Voters already are worried about soaring prices in the post-pandemic economy, where supply chain issues have been a constant scourge and annual inflation has surged to a 40-year high.

“The president and members of cabinet have been in touch with both unions and companies involved multiple times in order to try to avert a rail shutdown,” White House spokeswoman Karine Jean-Pierre said in a briefing Wednesday.

“All parties need to stay at the table, bargain in good faith to resolve outstanding issues and come to an agreement,” she said. “A shutdown of our freight system rail system is an unacceptable outcome for our economy of the American people, and all parties must work to avoid just that.”


The Association of American Railroads has warned that a strike would bring 7,000 trains to a halt and could cost $2 billion a day.

Biden in July appointed an arbitration panel to facilitate the discussions and head off a work stoppage. The “emergency board” submitted its recommendations last month, and lawmakers could require the parties to accept the compromise if no deal is reached.

Farmers and retailers urged Congress to do just that if a long strike appeared on the cards, warning it would hit the US supply chains already battered by the Covid-19 pandemic.

“There is no real substitute for moving agricultural goods,” American Farm Bureau Federation President Zippy Duvall said Wednesday, warning of the impact on the global food chain if US farmers and ranchers cannot move their goods.

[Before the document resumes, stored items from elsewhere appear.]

Lemma read_loop_window width (V B : Type) `{!Buffer width V B}
      (h : gmap nat B) wl wu req proh (buf0 : nat) :
  0 <= wl -> wu - wl + 1 < modulus width ->
  bounded_transfers width V B -> stores_within width V B ->
  forall found (mem : list V) cur acc log b res mem' log',
    AddressMap.above width b found ->
    (acc = Interval.Empty /\ cur = buf0
     /\ (forall f rest, found = f :: rest ->
           Interval.isContaining (AddressMap.key f) wl = true))
    \/ (acc = Interval.Range wl b /\ wl <= b <= wu
        /\ cur = (buf0 + Z.to_nat (b - wl + 1))%nat) ->
    AddressMap.read_loop width h found (Interval.Range wl wu) req proh mem cur acc log
    = Some (res, mem', log') ->
    length mem' = length mem
    /\ (forall i, (i < buf0 \/ buf0 + Z.to_nat (wu - wl + 1) <= i)%nat ->
                  mem' !! i = mem !! i).
Proof.
  intros Hwl Hsz [Hlaw _] Hwin.
  induction found as [|n next IH]; intros mem cur acc log b res mem' log' Hab Hst H.
  - injection H as <- <- <-. split; reflexivity.
  - cbn [AddressMap.read_loop] in H.
    loop_case H Ea; [injection H as <- <- <-; split; reflexivity|].
    loop_case H Ep; [injection H as <- <- <-; split; reflexivity|].
    pose proof (passes_intro _ _ _ _ _ _ Ea Ep) as (_ & Hne & Hgap).
    loop_case H Eh; [|discriminate H].
    loop_case H Eb; [|discriminate H].
    match type of Eb with _ = Some ?pr => destruct pr as [mem1 k] end.
    pose proof (Hlaw _ _ _ _ _ _ _ (size_nonneg width _) Eb) as Hk.
    pose proof (Hwin _ _ _ _ _ _ _ (size_nonneg width _) Eb) as [Hlen1 Hout1].
    simpl in Hab. destruct (AddressMap.key n) as [|lo hi] eqn:En; [contradiction|].
    destruct Hab as (Hb & Hlo & Hhi & Hnext).
    unfold Interval.intersection in *.
    destruct (Z.max wl lo <=? Z.min wu hi) eqn:El; [|discriminate].
    apply Z.leb_le in El. cbn [Interval.lower Interval.size] in *.
    rewrite (wrap_small width (Z.min wu hi - Z.max wl lo + 1)) in * by lia.
    assert (Hcur : Z.max wl lo >= wl
                   /\ cur = (buf0 + Z.to_nat (Z.max wl lo - wl))%nat
                   /\ Interval.hull acc (Interval.Range (Z.max wl lo) (Z.min wu hi))
                      = Interval.Range wl (Z.min wu hi)).
    { destruct Hst as [(-> & -> & Hfirst)|(-> & Hbb & ->)].
      - specialize (Hfirst _ _ eq_refl). rewrite En in Hfirst.
        apply isContaining_Range in Hfirst.
        replace (Z.max wl lo) with wl by lia.
        split; [lia|]. split; [lia | reflexivity].
      - destruct Hgap as [Hgap|Hgap]; [discriminate|]. simpl in Hgap.
        rewrite wrap_small in Hgap by lia.
        split; [lia|]. split; [lia|]. simpl. f_equal; lia. }
    destruct Hcur as (Hge & -> & Hhull).
    assert (Hstep : forall i, (i < buf0 \/ buf0 + Z.to_nat (wu - wl + 1) <= i)%nat ->
                              mem1 !! i = mem !! i).
    { intros i Hi. apply Hout1. lia. }
    loop_case H Ek.
    + injection H as <- <- <-. split; assumption.
    + apply negb_false_iff in Ek. apply Z.eqb_eq in Ek. subst k.
      rewrite Hhull in H.
      apply (IH _ _ _ _ (Z.min wu hi)) in H.
      * destruct H as [Hl Hout]. split; [lia|].
        intros i Hi. rewrite Hout by exact Hi. apply Hstep. exact Hi.
      * apply above_weaken with hi; [lia | exact Hnext].
      * right. split; [reflexivity|]. split; [lia|]. lia.
Qed.

(** X17. A [read] stores only into the destination positions of the
    request: over an ordered map, with buffers that return at most the
    count asked for and store only where they were asked to, and for a
    request of [N] addresses that is not the entire address space, the
    caller's array keeps its length and every position before [buf] or from
    [buf + N] on is as it was, also after a short read. *)
Theorem read_stores_in_request width (V B : Type) `{!Buffer width V B}
        (h : gmap nat B) (m : list AddressMap.Node) (mem : list V) (buf : nat)
        (wl wu : Z) (req proh : Z) res mem' log :
  AddressMap.ordered width m ->
  0 <= wl -> wu - wl + 1 < modulus width ->
  bounded_transfers width V B -> stores_within width V B ->
  AddressMap.read width h m mem buf (Interval.Range wl wu) req proh
  = Some (res, mem', log) ->
  length mem' = length mem
  /\ (forall i, (i < buf \/ buf + Z.to_nat (wu - wl + 1) <= i)%nat ->
                mem' !! i = mem !! i).
Proof.
  intros Hord Hwl Hsz Hlaw Hwin Hr. unfold AddressMap.read in Hr.
  cbn [Interval.isEmpty negb Interval.lower] in Hr.
  apply (read_loop_window width V B h wl wu req proh buf Hwl Hsz Hlaw Hwin
           _ _ _ _ _ (-1) _ _ _ (find_above width m wl (-1) Hord)) in Hr;
    [exact Hr|].
  left. split; [reflexivity|]. split; [reflexivity | apply find_first_contains].
Qed.

Lemma read_stores_in_request_witness :
  length [x14; x15; x16; x17; x00; x01] = length (replicate 4 x00 ++ [x00; x01])
  /\ (forall i, (i < 0 \/ 0 + Z.to_nat (103 - 100 + 1) <= i)%nat ->
                [x14; x15; x16; x17; x00; x01] !! i
                = (replicate 4 x00 ++ [x00; x01]) !! i).
Proof.
  apply (read_stores_in_request 32 byte BufferObject Examples.heap Examples.short_map
           (replicate 4 x00 ++ [x00; x01]) 0%nat 100 103 AddressMap.READABLE 0
           (Interval.Range 100 103) [x14; x15; x16; x17; x00; x01]
           [AddressMap.mkTransfer (Interval.Range 100 103) 2 0 4]).
  - unfold AddressMap.ordered. simpl. vm_compute. repeat split; discriminate.
  - lia.
  - vm_compute. reflexivity.
  - apply BufferObject_bounded.
  - apply BufferObject_stores_within.
  - vm_compute. reflexivity.
Defined.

The National Retail Federation called freight rail “critical to the retail supply chain.”

“The timing coincides directly with peak shipping season for the winter holidays, and a rail strike at this juncture would be just one more significant, inflationary shock to an economy that is already reeling,” warned NRF CEO Matthew Shay.

Both organizations called on Congress to act quickly to avoid a shutdown.

Amtrak — which is not involved in the talks — said it was canceling the rest of its long distance passenger trains starting from Thursday to avoid disruption.

The company had already canceled several passenger routes, including long distance routes earlier this week in advance of any strike.

Local commuter lines in the nation’s capital also warned of potential disruptions.

Meanwhile, freight companies began making arrangements on Monday to transport hazardous materials.

The leaders of 10 other unions have already reached an agreement with the companies, which they were taking back to their members.

One, the IAM District 19 union, said Wednesday its members rejected the deal, although it agreed to continue talks until September 29. Two others said Wednesday that their members had ratified the deal.